Which lines run from the line with "(turningCount g) a" through the line with "[Alarm t h])." in the entries below? Print them exactly, both ends included, and nothing more.

» **RECORDS FOR THE TASK**
[Start of Attachment]
Definition set_body (b : list Pos) (n : nat) (g : game) : game :=
  mkGame b n (sstate g) (dirc g) (food g) (turningCount g) (grade g) (eatingCount g) (level g) (speed g) (randSeed g) (hand g) (exited g) (acts g).
Definition set_turn (st : shape) (n : Z) (g : game) : game :=
  mkGame (body g) (len g) st (dirc g) (food g) n (grade g) (eatingCount g) (level g) (speed g) (randSeed g) (hand g) (exited g) (acts g).
Definition set_dirc (d : dir) (g : game) : game :=
  mkGame (body g) (len g) (sstate g) d (food g) (turningCount g) (grade g) (eatingCount g) (level g) (speed g) (randSeed g) (hand g) (exited g) (acts g).
Definition set_food (p : Pos) (g : game) : game :=
  mkGame (body g) (len g) (sstate g) (dirc g) p (turningCount g) (grade g) (eatingCount g) (level g) (speed g) (randSeed g) (hand g) (exited g) (acts g).
Definition set_score (a b c d : Z) (g : game) : game :=
  mkGame (body g) (len g) (sstate g) (dirc g) (food g) (turningCount g) a b c d (randSeed g) (hand g) (exited g) (acts g).
Definition set_seed (r : Z) (g : game) : game :=
  mkGame (body g) (len g) (sstate g) (dirc g) (food g) (turningCount g) (grade g) (eatingCount g) (level g) (speed g) r (hand g) (exited g) (acts g).
Definition set_exited (g : game) : game :=
  mkGame (body g) (len g) (sstate g) (dirc g) (food g) (turningCount g) (grade g) (eatingCount g) (level g) (speed g) (randSeed g) (hand g) true (acts g).
Definition do_acts (l : list act) (g : game) : game :=
  mkGame (body g) (len g) (sstate g) (dirc g) (food g) (turningCount g) (grade g) (eatingCount g) (level g) (speed g) (randSeed g) (hand g) (exited g) (acts g ++ l).
Definition set_alarm (t : Z) (h : handler) (g : game) : game :=
  mkGame (body g) (len g) (sstate g) (dirc g) (food g) (turningCount g) (grade g) (eatingCount g) (level g) (speed g) (randSeed g) (Some h) (exited g) (acts g ++ [Alarm t h]).

Definition act_ (a : act) : M game unit := modify (do_acts [a]).
Definition alarm (t : Z) (h : handler) : M game unit := modify (set_alarm t h).
(** [snake.body[i]] *)
Definition cell (i : nat) : M game Pos := g ← getM; deref (body g !! i).
Definition put_cell (i : nat) (p : Pos) : M game unit :=
  g ← getM; if (i <? length (body g))%nat then putM (set_body (<[i := p]> (body g)) (len g) g) else undef.

(** ** The functions of the program *)
Definition rand : M game Z :=
  g ← getM;
  let r := u32 (randSeed g * 1103515245 + 12345) in
  putM (set_seed r g);;
  mret (Z.lor (u32 (Z.shiftl r 16)) (Z.land (Z.shiftr r 16) 65535)).

Definition map_row (i : Z) : list act :=
  ((λ j, Print (if (i =? 0) || (i =? ROW - 1) || (j =? 0) || (j =? COL - 1) then "*" else " ")) <$> seqZ 0 COL)
  ++ [Print (String (Ascii.ascii_of_nat 10) "")].
Definition printMap : M game unit := modify (do_acts (concat (map_row <$> seqZ 0 ROW))).

Definition printSnake : M game unit :=
  g ← getM;
  forM (seq 0 (len g)) (λ i, p ← cell i; act_ (Outexac (px p) (py p) 42)).

(** The characters of "Grade:" and "Level:" at their places. *)
Definition label (x y : Z) (l : list Z) : M game unit := modify (do_acts (imap (λ i c, Outexac (x + Z.of_nat i) y c) l)).
Definition printScore : M game unit :=
  label 50 10 [71; 114; 97; 100; 101; 58];;
  g ← getM;
  act_ (PrintInt (grade g));;
  label 50 14 [76; 101; 118; 101; 108; 58];;
  act_ (PrintInt (level g));;
  act_ (Outexac 49 18 32);;
  act_ (Print "Press 'q' to quit").

(** [time] is the answer of time(). *)
Definition initGame (time : Z) : M game unit :=
  act_ (Cmdmod 2 2);;
  act_ Clrscr;;
  modify (set_seed (u32 time));;
  printMap;;
  modify (λ g, set_dirc RIGHT (set_body (body g) 3 g));;
  forM (seq 0 3) (λ i, put_cell i (mkPos (2 + Z.of_nat i) 1));;
  printSnake;;
  x ← rand;
  y ← rand;
  let x := x `mod` (COL - 1) in
  let y := y `mod` (ROW - 1) in
  let x := if x =? 0 then x + 4 else x in
  let y := if y =? 0 then y + 4 else y in
  modify (set_food (mkPos x y));;
  act_ (Outexac x y 42);;
  printScore.

(** [snake.body[snake.len - 1]] *)
Definition the_head : M game Pos := g ← getM; cell (len g - 1).

Definition collision : M game bool :=
  h ← the_head;
  if (px h =? 0) || (px h =? COL - 1) || (py h =? 0) || (py h =? ROW - 1) then mret true else
  g ← getM;
  mret (existsb (λ p, (px p =? px h) && (py p =? py h)) (take (len g - 3) (body g))).

(** The next cell; the coordinates are ints. *)
Definition ahead (d : dir) (p : Pos) : Pos :=
  match d with
  | UP => mkPos (px p) (s32 (py p - 1))
  | DOWN => mkPos (px p) (s32 (py p + 1))
  | LEFT => mkPos (s32 (px p - 1)) (py p)
  | RIGHT => mkPos (s32 (px p + 1)) (py p)
  end.

(** "level up" *)
Definition level_up : M game unit :=
  modify (λ g, set_score (s32 (grade g + 10)) (s32 (eatingCount g + 1)) (level g) (speed g) g);;
  g ← getM;
  if eatingCount g >? 10 then
    putM (set_score (grade g) 0 (s32 (level g + 1)) (speed g) g);;
    if speed g >? 0 then
      modify (λ g, set_score (grade g) (eatingCount g) (level g) (speed g - 1) g);;
      alarm (speed g - 1) Hmove
    else mret tt
  else mret tt.

Definition eat : M game unit :=
  h ← the_head;
  g ← getM;
  if (px h =? px (food g)) && (py h =? py (food g)) then
    level_up;;
    printScore;;
    g ← getM;
    (if (len g <? MAX)%nat then
       put_cell (len g) (ahead (dirc g) h);;
       modify (λ g, set_body (body g) (S (len g)) g)
     else mret tt);;
    x ← rand;
    y ← rand;
    modify (set_food (mkPos (x `mod` COL) (y `mod` ROW)));;
    act_ (Outexac (x `mod` COL) (y `mod` ROW) 42)
  else mret tt.

Definition gameFail : M game unit := g ← getM; alarm (speed g) HacquireInput.

(** "check if the snake is already straight" *)
Definition straighten (g : game) : game :=
  match sstate g with
  | STRAIGHT => g
  | BEND => if turningCount g =? Z.of_nat (len g) then set_turn STRAIGHT 0 g else set_turn BEND (s32 (turningCount g + 1)) g
  end.

Definition move : M game unit :=
  eat;;
  c ← collision;
  (if c : bool then gameFail else mret tt);;
  p0 ← cell 0;
  act_ (Outexac (px p0) (py p0) 32);;
  g ← getM;
  forM (seq 0 (len g - 1)) (λ i, p ← cell (i + 1); put_cell i p);;
  h ← the_head;
  let h' := ahead (dirc g) h in
  put_cell (len g - 1) h';;
  act_ (Outexac (px h') (py h') 42);;
  modify straighten.

Definition exitGame : M game unit := act_ (Cmdmod 1 1);; act_ Clrscr;; modify set_exited.

(** The turn of the snake. *)
Definition turn_to (d : dir) : M game unit := modify (λ g, set_turn BEND 0 (set_dirc d g)).

Definition acquireInput (c : Z) : M game unit :=
  let input := s8 c in
  if input >? 0 then
    if input =? 119 then turn_to UP
    else if input =? 115 then turn_to DOWN
    else if input =? 97 then turn_to LEFT
    else if input =? 100 then turn_to RIGHT
    else if input =? 113 then exitGame
    else mret tt
  else mret tt.

Definition gameRun (c : Z) : M game unit := move;; acquireInput c.

(** [main] up to its endless loop. *)
Definition snake_main (time : Z) : M game unit :=
  initGame time;;
  g ← getM;
  alarm (speed g) HgameRun.

(** ** Runs *)

(** The kernel calls the handler; [c] is the answer of gameget. *)
Definition call_handler (c : Z) : M game unit :=
  g ← getM;
  match hand g with
  | None => mret tt
  | Some Hmove => move
  | Some HgameRun => gameRun c
  | Some HacquireInput => acquireInput c
  end.

(** A run of the program for a sequence of alarms with their inputs; after exit
    there are no more. *)
Fixpoint play (inputs : list Z) : M game unit :=
  match inputs with
  | [] => mret tt
  | c :: inputs' => g ← getM; if exited g then mret tt else call_handler c;; play inputs'
  end.

(** ** The snake stays in one piece *)
Definition inside (p : Pos) : Prop := 0 ≤ px p < COL ∧ 0 ≤ py p < ROW.

Record good (g : game) : Prop := {
  go_size : length (body g) = MAX;
  go_len : (3 <= len g <= MAX)%nat;
  go_linked : ∀ i p q, (S i < len g)%nat → body g !! i = Some p → body g !! S i = Some q → ∃ d, q = ahead d p;
  go_food : inside (food g);
}.

(** The fields that [good] is about. *)
Definition same_snake (g g' : game) : Prop := body g' = body g ∧ len g' = len g ∧ food g' = food g.
Lemma good_same g g' : good g → same_snake g g' → good g'.
Proof. intros [H1 H2 H3 H4] (E1 & E2 & E3). constructor; rewrite ?E1, ?E2, ?E3; done. Qed.

Lemma good_cell g i Q : good g → (i < MAX)%nat → (∀ p, body g !! i = Some p → Q p g) → wp (cell i) Q g.
Proof.
  intros Hg Hi HQ. destruct (lookup_lt_is_Some_2 (body g) i) as [p Hp]; [by rewrite (go_size _ Hg)|].
  unfold cell. apply wp_bind, wp_get. eapply wp_deref; [done|]. by apply HQ.
Qed.
Lemma wp_put_cell g i p (Q : unit → game → Prop) :
  (i < length (body g))%nat → Q tt (set_body (<[i := p]> (body g)) (len g) g) → wp (put_cell i p) Q g.
Proof. intros Hi HQ. unfold put_cell. apply wp_bind, wp_get. by rewrite (proj2 (Nat.ltb_lt _ _) Hi). Qed.
Lemma wp_put {S} (s s' : S) (Q : unit → S → Prop) : Q tt s' → wp (putM s') Q s.
Proof. done. Qed.

Lemma printScore_spec g : wp printScore (λ _ g', same_snake g g') g.
Proof. done. Qed.

Lemma level_up_spec g : wp level_up (λ _ g', same_snake g g' ∧ dirc g' = dirc g) g.
Proof.
  unfold level_up. apply wp_bind, wp_modify, wp_bind, wp_get. destruct (_ >? _); [|done]. apply wp_bind, wp_put.
  destruct (_ >? _); done.
Qed.

(** The body with a new head. *)
Lemma good_grow g d h :
  good g → (len g < MAX)%nat → body g !! (len g - 1)%nat = Some h →
  good (set_body (<[len g := ahead d h]> (body g)) (S (len g)) g).
Proof.
  intros [H1 H2 H3 H4] Hlt Hh. constructor; cbn [body len food set_body]; [by rewrite length_insert|lia| |done].
  intros i p q Hi Hp Hq. destruct (decide (S i = len g)) as [E|E].
  - rewrite E in Hq. rewrite list_lookup_insert_eq in Hq by lia. injection Hq as <-.
    rewrite list_lookup_insert_ne in Hp by lia. replace i with (len g - 1)%nat in Hp by lia. exists d. congruence.
  - rewrite list_lookup_insert_ne in Hp by lia. rewrite list_lookup_insert_ne in Hq by lia. apply (H3 i p q); [lia|done|done].
Qed.

Lemma wp_rand g (Q : Z → game → Prop) : (∀ r s, Q r (set_seed s g)) → wp rand Q g.
Proof. intros HQ. unfold rand. apply wp_bind, wp_get, wp_bind, wp_put, wp_ret, HQ. Qed.

Lemma good_food g p : good g → inside p → good (set_food p g).
Proof. intros [H1 H2 H3 H4] Hp. by constructor. Qed.
Lemma inside_mod x y : inside (mkPos (x `mod` COL) (y `mod` ROW)).
Proof. split; apply Z.mod_pos_bound; unfold COL, ROW; lia. Qed.

Lemma eat_spec g : good g → wp eat (λ _ g', good g') g.
Proof.
  intros Hg. pose proof (go_len _ Hg) as Hl. unfold eat. apply wp_bind. unfold the_head. apply wp_bind, wp_get.
  apply good_cell; [done|lia|]. intros h Hh. apply wp_bind, wp_get. destruct (_ && _); [|done].
  apply wp_bind. eapply wp_mono; [apply level_up_spec|]. intros _ g1 [Hs1 _].
  apply wp_bind. eapply wp_mono; [apply printScore_spec|]. intros [] g2 Hs2.
  assert (Hs : same_snake g g2) by (unfold same_snake in *; intuition congruence).
  assert (Hg2 : good g2) by by eapply good_same. destruct Hs as (E1 & E2 & _).
  apply wp_bind, wp_get, wp_bind.
  assert (Hend : ∀ g3, good g3 → wp (x ← rand; y ← rand; modify (set_food (mkPos (x `mod` COL) (y `mod` ROW)));;
    act_ (Outexac (x `mod` COL) (y `mod` ROW) 42)) (λ _ g', good g') g3).
  { intros g3 Hg3. apply wp_bind, wp_rand. intros x s. apply wp_bind, wp_rand. intros y s'.
    apply wp_bind, wp_modify, wp_modify.
    apply (good_same (set_food (mkPos (x `mod` COL) (y `mod` ROW)) g3)); [|done]. apply good_food; [done|apply inside_mod]. }
  destruct (Nat.ltb_spec (len g2) MAX) as [Hlt|Hge]; [|by apply wp_ret, Hend].
  apply wp_bind, wp_put_cell; [rewrite (go_size _ Hg2); lia|]. apply wp_modify, Hend.
  eapply good_same; [apply (good_grow g2 (dirc g2) h); [done|done|by rewrite E1, E2]|done].
Qed.

Lemma collision_spec g : good g → wp collision (λ _ g', g' = g) g.
Proof.
  intros Hg. pose proof (go_len _ Hg). unfold collision. apply wp_bind. unfold the_head. apply wp_bind, wp_get.
  apply good_cell; [done|lia|]. intros h Hh. destruct (_ || _); [done|]. by apply wp_bind, wp_get, wp_ret.
Qed.

(** The loop that moves every cell to the place of the next one. *)
Definition shifted (b : list Pos) (k : nat) (j : nat) : option Pos := if (j <? k)%nat then b !! S j else b !! j.

Lemma shift_spec n : ∀ k g b,
  length (body g) = MAX → (k + n < MAX)%nat → (∀ j, body g !! j = shifted b k j) →
  wp (forM (seq k n) (λ i, p ← cell (i + 1); put_cell i p)) (λ _ g',
    (∀ j, body g' !! j = shifted b (k + n) j) ∧ g' = set_body (body g') (len g) g ∧ length (body g') = MAX) g.
Proof.
  induction n as [|n IH]; intros k g b Hl Hk Hb.
  - apply wp_ret. rewrite Nat.add_0_r. split; [done|]. by destruct g.
  - cbn [seq forM]. apply wp_bind, wp_bind. destruct (lookup_lt_is_Some_2 (body g) (k + 1)) as [p Hp]; [lia|].
    unfold cell. apply wp_bind, wp_get. eapply wp_deref; [done|]. apply wp_put_cell; [lia|].
    eapply wp_mono; [apply (IH (S k) _ b); cbn [body set_body len]; [by rewrite length_insert|lia|]|].
    + intros j. destruct (decide (j = k)) as [->|Hne].
      * rewrite list_lookup_insert_eq by lia. unfold shifted. rewrite (proj2 (Nat.ltb_lt k (S k))) by lia.
        rewrite <-Hp, Hb. unfold shifted. rewrite (proj2 (Nat.ltb_ge (k + 1) k)) by lia. f_equal. lia.
      * rewrite list_lookup_insert_ne by done. rewrite Hb. unfold shifted.
        destruct (Nat.ltb_spec j k), (Nat.ltb_spec j (S k)); done || lia.
    + intros _ g' (H1 & H2 & H3). split; [|split; [|done]].
      * intros j. rewrite H1. by replace (S k + n)%nat with (k + S n)%nat by lia.
      * rewrite H2. done.
Qed.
[End of Attachment]
» **EXERCISE ANSWER**
  mkGame (body g) (len g) (sstate g) (dirc g) (food g) (turningCount g) a b c d (randSeed g) (hand g) (exited g) (acts g).
Definition set_seed (r : Z) (g : game) : game :=
  mkGame (body g) (len g) (sstate g) (dirc g) (food g) (turningCount g) (grade g) (eatingCount g) (level g) (speed g) r (hand g) (exited g) (acts g).
Definition set_exited (g : game) : game :=
  mkGame (body g) (len g) (sstate g) (dirc g) (food g) (turningCount g) (grade g) (eatingCount g) (level g) (speed g) (randSeed g) (hand g) true (acts g).
Definition do_acts (l : list act) (g : game) : game :=
  mkGame (body g) (len g) (sstate g) (dirc g) (food g) (turningCount g) (grade g) (eatingCount g) (level g) (speed g) (randSeed g) (hand g) (exited g) (acts g ++ l).
Definition set_alarm (t : Z) (h : handler) (g : game) : game :=
  mkGame (body g) (len g) (sstate g) (dirc g) (food g) (turningCount g) (grade g) (eatingCount g) (level g) (speed g) (randSeed g) (Some h) (exited g) (acts g ++ [Alarm t h]).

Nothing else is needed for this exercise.